Introduction

Overcoming the challenges posed by realistic hardware noise, quantum error correction (QEC) plays a pivotal role in protecting fragile qubits from decoherence effects, unlocking quantum computing’s full potential. Among various QEC codes, the surface code1,2,3 stands out due to its 2D nearest-neighbor coupling lattice and high error threshold, typically around 1%. While significant progress has been made in small-scale implementations of the surface code, such as increasing the code distance from two4,5,6 to three7,8 and then to five9, as well as demonstrating logical gates10,11, the road to achieving large-scale, practical algorithms demands thousands of logical qubits with extremely low gate error rates, typically below 10−10. This necessitates millions of physical qubits12, a scale far beyond the capabilities of current physical devices.

As we strive to build larger quantum devices with more qubits, defects like nonfunctional qubits or failed entangling gates during fabrication are unavoidable.

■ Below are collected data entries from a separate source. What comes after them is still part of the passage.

(** * Employee attrition prediction: the preprocessing pipeline of model.py

    A shallow embedding of [preprocess_input], of the two prediction
    paths of [main_app] (CSV upload and manual form) and of the login gate
    ([check_login], [logout]) from [src/model.py], together with the
    pandas operations those functions call
    ([pd.cut], [pd.get_dummies], column selection and assignment).

    Conventions.
    - A numeric cell is [option Q]: [None] is NaN, [Some q] a finite number
      (every finite int64 or float64 is a rational, and the only arithmetic
      done on cells by the modelled code is comparison against bin edges).
    - A text cell is [option string], [None] being a missing value.
    - A pandas DataFrame is its number of rows together with the ordered
      list of its labelled columns.  Labels are unique in the frames the
      program handles ([read_csv] renames repeated headers, the form builds
      its frame from a dict), so a label is read by its first column.
    - Text is compared and sorted byte-wise, which on UTF-8 text is the
      code-point order Python uses.
    - Python exceptions are values of [exn]; the caller's DataFrame, which
      [preprocess_input] mutates, is threaded as explicit state. *)

From Stdlib Require Import String Ascii List Bool Arith ZArith QArith Lia Lqa.
From Stdlib Require Import Permutation.
From Stdlib Require OrderedTypeEx.
Import ListNotations.
Open Scope string_scope.
Open Scope list_scope.

(** ** Exceptions and results *)

Inductive exn : Type :=
| KeyError (label : string)
| TypeError
| ValueError
| IndexError
| ZeroDivisionError.

Inductive result (A : Type) : Type :=
| Ok (a : A)
| Raise (e : exn).
Arguments Ok {A} a.
Arguments Raise {A} e.

Definition rbind {A B} (r : result A) (k : A -> result B) : result B :=
  match r with
  | Ok a => k a
  | Raise e => Raise e
  end.

Fixpoint rmap {A B} (f : A -> result B) (l : list A) : result (list B) :=
  match l with
  | [] => Ok []
  | x :: xs => rbind (f x) (fun y => rbind (rmap f xs) (fun ys => Ok (y :: ys)))
  end.

(** ** Columns and frames *)

Definition num := option Q.
Definition txt := option string.

(** The three dtypes the pipeline meets: numeric (int64/float64), object
    (Python strings) and category (a fixed list of categories plus, per row,
    one of them or NaN). *)
Inductive column : Type :=
| NumCol (vals : list num)
| ObjCol (vals : list txt)
| CatCol (categories : list string) (vals : list txt).

Definition col_len (c : column) : nat :=
  match c with
  | NumCol v => length v
  | ObjCol v => length v
  | CatCol _ v => length v
  end.

Record DataFrame : Type := mkDF {
  nrows : nat;
  columns : list (string * column)
}.

Definition labels_of (cols : list (string * column)) : list string :=
  map fst cols.

Fixpoint lookup (label : string) (cols : list (string * column)) : option column :=
  match cols with
  | [] => None
  | (l, c) :: rest => if String.eqb label l then Some c else lookup label rest
  end.

(** [label in df.columns] *)
Definition has_column (df : DataFrame) (label : string) : bool :=
  match lookup label (columns df) with
  | Some _ => true
  | None => false
  end.

(** [df[label]]: KeyError when the label is absent. *)
Definition getitem (df : DataFrame) (label : string) : result column :=
  match lookup label (columns df) with
  | Some c => Ok c
  | None => Raise (KeyError label)
  end.

(** [df[label] = col]: an existing column is replaced where it stands, a new
    one is appended after the last column. *)
Fixpoint set_col (label : string) (c : column) (cols : list (string * column))
  : list (string * column) :=
  match cols with
  | [] => [(label, c)]
  | (l, c0) :: rest =>
      if String.eqb label l then (l, c) :: rest
      else (l, c0) :: set_col label c rest
  end.

Definition setitem (df : DataFrame) (label : string) (c : column) : DataFrame :=
  mkDF (nrows df) (set_col label c (columns df)).

(** [df[label] = values] for a Python list or array: pandas raises ValueError
    when the length differs from the length of the index. *)
Definition setitem_values (df : DataFrame) (label : string) (c : column)
  : result DataFrame :=
  if Nat.eqb (col_len c) (nrows df) then Ok (setitem df label c)
  else Raise ValueError.

(** [df[label] = x] for a scalar [x]: broadcast over the index. *)
Definition setitem_scalar (df : DataFrame) (label : string) (x : Q) : DataFrame :=
  setitem df label (NumCol (repeat (Some x) (nrows df))).

(** [df[labels]] for a list of labels: a new frame holding those columns in
    the order asked; KeyError when one is absent. *)
Definition getitems (df : DataFrame) (labels : list string) : result DataFrame :=
  rbind (rmap (fun l => rbind (getitem df l) (fun c => Ok (l, c))) labels)
        (fun cols => Ok (mkDF (nrows df) cols)).

(** ** pd.cut(x, bins=..., labels=..., right=False) *)

(** [bins.searchsorted(x, side="right")] on increasing [bins]: the number of
    edges that are [<= x]. *)
Fixpoint searchsorted_right (bins : list Q) (x : Q) : nat :=
  match bins with
  | [] => 0
  | b :: rest => if Qle_bool b x then S (searchsorted_right rest x) else 0
  end.

(** One cell of [_bins_to_cuts]: NaN, an index of 0 (below the first edge)
    and an index of [len(bins)] (at or above the last edge) are masked to NaN;
    any other index [i] takes [labels[i-1]]. *)
Definition cut_value (bins : list Q) (labels : list string) (x : num) : txt :=
  match x with
  | None => None
  | Some q =>
      let id := searchsorted_right bins q in
      if Nat.eqb id 0 || Nat.eqb id (length bins) then None
      else nth_error labels (id - 1)
  end.

Fixpoint strictly_increasing (bins : list Q) : bool :=
  match bins with
  | [] => true
  | b :: rest =>
      match rest with
      | [] => true
      | b' :: _ => negb (Qle_bool b' b) && strictly_increasing rest
      end
  end.

Fixpoint distinct (l : list string) : bool :=
  match l with
  | [] => true
  | x :: rest => negb (existsb (String.eqb x) rest) && distinct rest
  end.

(** A cell of text, as opposed to a missing value. *)
Definition is_text (v : txt) : bool :=
  match v with
  | Some _ => true
  | None => false
  end.

(** [pd.cut]: the edges must increase without repetition, the labels must be
    unique and one fewer than the edges (ValueError otherwise).  A numeric
    input is binned cell by cell.  Text cannot be compared with the edges
    (TypeError); an object column with no text in it, empty or all missing,
    is compared with nothing and comes back all NaN.  The result has dtype
    category, its categories being all of [labels], observed or not. *)
Definition pd_cut (x : column) (bins : list Q) (labels : list string)
  : result column :=
  if negb (strictly_increasing bins) then Raise ValueError
  else if negb (distinct labels) then Raise ValueError
  else if negb (Nat.eqb (length labels) (length bins - 1)) then Raise ValueError
  else match x with
       | NumCol vals => Ok (CatCol labels (map (cut_value bins labels) vals))
       | ObjCol vals =>
           if existsb is_text vals then Raise TypeError
           else Ok (CatCol labels (map (fun _ => None) vals))
       | CatCol _ _ => Raise TypeError
       end.

(** The constants of [preprocess_input]. *)
Definition age_bins : list Q := [21; 29; 37; 46; 54; 62]%Q.
Definition age_labels : list string := ["21-28"; "29-36"; "37-45"; "46-53"; "54-61"].
Definition tenure_bins : list Q := [0; 6; 12; 18; 24; 30]%Q.
Definition tenure_labels : list string := ["0-5"; "6-11"; "12-17"; "18-23"; "24-29"].
Definition salary_bins : list Q := [40000; 60000; 80000; 100000; 130000]%Q.
Definition salary_labels : list string := ["low"; "medium"; "high"; "very_high"].

Definition age_group_of (x : Q) : txt := cut_value age_bins age_labels (Some x).
Definition tenure_group_of (x : Q) : txt := cut_value tenure_bins tenure_labels (Some x).
Definition salary_bin_of (x : Q) : txt := cut_value salary_bins salary_labels (Some x).

(** ** pd.get_dummies(df, drop_first=True) *)

Definition observed (vals : list txt) : list string :=
  flat_map (fun v => match v with Some s => [s] | None => [] end) vals.

Fixpoint insert_sorted (s : string) (l : list string) : list string :=
  match l with
  | [] => [s]
  | x :: rest => if String.leb s x then s :: l else x :: insert_sorted s rest
  end.

Definition sort_strings (l : list string) : list string :=
  fold_right insert_sorted [] l.

(** Columns of dtype object or category are encoded, numeric ones pass. *)
Definition is_encoded (c : column) : bool :=
  match c with
  | NumCol _ => false
  | _ => true
  end.

Definition cells_of (c : column) : list txt :=
  match c with
  | NumCol _ => []
  | ObjCol vals => vals
  | CatCol _ vals => vals
  end.

(** [factorize_from_iterable]: a category column contributes all its
    categories; an object column the sorted distinct values it holds, NaN
    left out. *)
Definition levels_of (c : column) : list string :=
  match c with
  | NumCol _ => []
  | ObjCol vals => sort_strings (nodup string_dec (observed vals))
  | CatCol categories _ => categories
  end.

It is estimated that ~2% of the qubits on a transmon device would be defective with current technology13. Even advanced processors like Zuchongzhi7,14,15,16,17 and Google’s Sycamore9,18, with just a few dozen qubits, are susceptible to defects. Additionally, external events such as cosmic rays impacting superconducting devices19,20,21,22,23, or leakage and loss events in ion trap or neutral atom arrays24,25,26 can mimic defects. Topological codes rely on specific lattice structures to encode logical states, making them susceptible to defect errors that alter the topology and reduce code distance, necessitating an adaptive approach for error correction on defective lattices27,28,29,30,31,32. To this end, we introduce an adapter that deforms defective lattices and identifies super-stabilizers, enabling the implementation of the surface code on defective lattices. This adapter automates the entire process, which is crucial for scalability. As chip sizes grow, manually designing the adapter based on processor defects becomes challenging, especially since we aim for programmable logical operations. Additionally, our approach introduces a new type of super-stabilizer called bandage-like super-stabilizers. These super-stabilizers ensure that our adapter operates with low overhead when dealing with defects. Compared to previous methods29,30,31,32, our approach minimizes the number of disabled qubits caused by defects as possible, achieving higher code distances and lower-weight super-stabilizers, thus significantly reducing logical error rates. These advantages highlight that our low-overhead defect-adaptive surface code approach provides a reliable and efficient path for scalable, large-scale fault-tolerant quantum computing.

Results

Defective lattice surface code adapter

Creating a surface code adapter for defective lattices demands an automated solution capable of handling diverse defect scenarios that manifest randomly across the lattice, whether along its edges or clustered closely together. Additionally, we aim to retain as many qubits as possible to mitigate the loss of error-correction capability caused by defects. In pursuit of this objective, we present a fully automated adapter customized for the surface code on a defective lattice, as depicted in Fig. 1. This adapter comprises three sequential subroutines:

Fig. 1: The construction steps for the defect-adaptive surface code.
figure 1

a An example of a defective surface code lattice, where defective qubits and couplers are marked in red, and boundary qubits are marked with star symbols. bd Display the surface code lattice after undergoing boundary deformation, internal defect disabling, and stabilizer patch, respectively. e Illustrates safe boundary data qubits and their frontiers, including X, Z, and corner boundary data qubits from top to bottom, along with their frontiers, encompassing couplers and syndrome qubits around data qubits. f Depicts the rules for internal defect disabling, showcasing the disabled qubits rules for defect syndrome qubits, data qubits, and couplers from top to bottom. The rules for defect data qubits and couplers are the same. g, h demonstrate the rules for bandage-like super-stabilizers. In scenarios where internal defect qubits are not clustered, they behave similarly to traditional super-stabilizers, as shown in (g). However, in clustered situations, these super-stabilizers can stretch across weight-1 and bridge syndrome qubits, as illustrated in (h). Additionally, (h) highlights a bridge syndrome qubit for illustration purposes.

Boundary deformation

We kick off by addressing defects along the boundary, removing unsafe boundary data qubits and redundant syndrome qubits. A boundary data qubit is marked as safe if it ticks off three conditions: the qubit itself and its surrounding frontier, including neighboring undisabled syndrome qubits and couplers, are defect-free, and its surrounding frontier aligns with the boundary type, as shown in Fig. 1e. This requirement stems from the surface code’s need for specific syndromes to catch certain errors-an X(Z) boundary data qubit, for instance, requires a Z(X) syndrome to detect an X(Z) error, and two X(Z) syndromes to detect a Z(X) error. Meanwhile, corner data qubits each require an X and a Z syndrome to catch errors in both directions.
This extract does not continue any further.